(* ===== verification/Repeat.v ===== *)
(** * Repeated messages (src/logging.c)

    The log writes a block of lines once and counts how often it comes again.
    The theorem of this file: the lines and notes that were put into the ring,
    with what is still held back, are the messages that were logged, each of
    them, in order. *)

From S2P Require Import Prelude Ring Log Console.

(** ** The text of the ring *)

Definition tag (tags : list bytes) (level : Z) : bytes := nth (Z.to_nat level) tags [].

Definition head_text (level ms : Z) : bytes :=
  if level =? LOG_INFO then [] else prefix LOG_LINE (tag tag_plain level) ms.

Definition entry_text (e : entry) : bytes :=
  match e with
  | ELine key ms body => head_text (Z.ldiff key LOG_NOCON) ms ++ body
  | ERepeat key ms len count =>
      fit LOG_LINE (prefix LOG_LINE (tag tag_plain (Z.ldiff key LOG_NOCON)) ms) (repeat_text len count)
  | EText text => text
  end.

Definition text_of (es : list entry) : bytes := concat (entry_text <$> es).

(** A message as the log keeps it. *)
Abbreviation msg := (Z * bytes)%type (only parsing).

Definition line_of_entry (e : entry) : list msg :=
  match e with ELine key _ body => [(key, body)] | _ => [] end.

(** The lines that were logged. *)
Definition lines_of (es : list entry) : list msg := concat (line_of_entry <$> es).

Definition lastn {A} (n : nat) (l : list A) : list A := drop (length l - n) l.

Definition copies {A} (n : nat) (l : list A) : list A := concat (replicate n l).

(** What a reader makes of the log: a note stands for so many copies of the
    lines before it. *)
Fixpoint expand (before : list msg) (es : list entry) : list msg :=
  match es with
  | [] => []
  | ELine key _ body :: es' => (key, body) :: expand (before ++ [(key, body)]) es'
  | ERepeat _ _ len count :: es' =>
      copies (Z.to_nat count) (lastn (Z.to_nat len) before) ++ expand before es'
  | EText _ :: es' => expand before es'
  end.

(** The last [rep_len] lines, and what is held back of their repetitions. *)
Definition block (L : logst) : list msg := lastn (Z.to_nat (rep_len L)) (lines_of (entries L)).

Definition pending (L : logst) : list msg :=
  copies (Z.to_nat (rep_count L)) (block L) ++ take (Z.to_nat (rep_pos L)) (block L).

(** The messages the log has taken. *)
Definition logged (L : logst) : list msg := expand [] (entries L) ++ pending L.

(** ** The invariant *)

Definition key_ok (key : Z) : Prop := 0 <= Z.ldiff key LOG_NOCON < LOG_N.

(** The entry of [seen] for a line of the text. *)
Record seen_of (t : bytes) (e : seen) (m : msg) : Prop := SeenOf {
  so_key : s_key e = m.1;
  so_ok : key_ok m.1;
  so_len : s_len e = blen m.2;
  so_at : 0 <= s_at e /\ s_at e + s_len e <= blen t;
  so_body : take (length m.2) (drop (Z.to_nat (s_at e)) t) = m.2;
  so_ends : ends_line m.2;
  so_short : blen m.2 < LOG_LINE;
}.

(** Where [seen_back] finds the line [k] lines back. *)
Definition slot_of (n k : nat) : nat := Z.to_nat ((Z.of_nat n - Z.of_nat k) mod LOG_SEEN).

Record log_ok (L : logst) : Prop := LogOkay {
  lo_ring : ring_ok (l_ring L) (text_of (entries L));
  lo_least : ring_tail (l_ring L) = 0 \/ LOG_RING - LOG_LINE < ring_head (l_ring L) - ring_tail (l_ring L);
  lo_pend : pend_ok L;
  lo_seen : length (l_seen L) = Z.to_nat LOG_SEEN;
  lo_hold : length (hold_ms L) = Z.to_nat LOG_REPEAT;
  lo_first : length (first_ms L) = Z.to_nat LOG_REPEAT;
  lo_n : seen_n L = u32 (Z.of_nat (length (lines_of (entries L))));
  lo_back : forall k m, (1 <= k <= Z.to_nat LOG_SEEN)%nat -> (k <= length (lines_of (entries L)))%nat ->
    lines_of (entries L) !! (length (lines_of (entries L)) - k)%nat = Some m ->
    exists e, l_seen L !! slot_of (length (lines_of (entries L))) k = Some e /\ seen_of (text_of (entries L)) e m;
  lo_len : 0 <= rep_len L <= LOG_REPEAT /\ rep_len L <= Z.of_nat (length (lines_of (entries L)));
  lo_pos : 0 <= rep_pos L /\ (rep_len L = 0 -> rep_pos L = 0 /\ rep_count L = 0) /\
    (0 < rep_len L -> rep_pos L < rep_len L);
  lo_count : 0 <= rep_count L < 4294967296;
  lo_backoff : 0 <= rep_backoff L < 3;
}.

(** ** Lists *)

Lemma copies_S {A} n (l : list A) : copies (S n) l = copies n l ++ l.
Proof. induction n as [|n IH]; unfold copies in *; simpl in *; [by rewrite app_nil_r|]. by rewrite IH at 1; rewrite app_assoc. Qed.

Lemma length_lastn {A} n (l : list A) : (n <= length l)%nat -> length (lastn n l) = n.
Proof. intros Hn. unfold lastn. rewrite length_drop. lia. Qed.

Exercise description: The first line of the entries above and every line after it, up to and including the line with "if level =?", should be set down exactly.

Completed task:
(* ===== verification/Repeat.v ===== *)
(** * Repeated messages (src/logging.c)

    The log writes a block of lines once and counts how often it comes again.
    The theorem of this file: the lines and notes that were put into the ring,
    with what is still held back, are the messages that were logged, each of
    them, in order. *)

From S2P Require Import Prelude Ring Log Console.

(** ** The text of the ring *)

Definition tag (tags : list bytes) (level : Z) : bytes := nth (Z.to_nat level) tags [].

Definition head_text (level ms : Z) : bytes :=
  if level =? LOG_INFO then [] else prefix LOG_LINE (tag tag_plain level) ms.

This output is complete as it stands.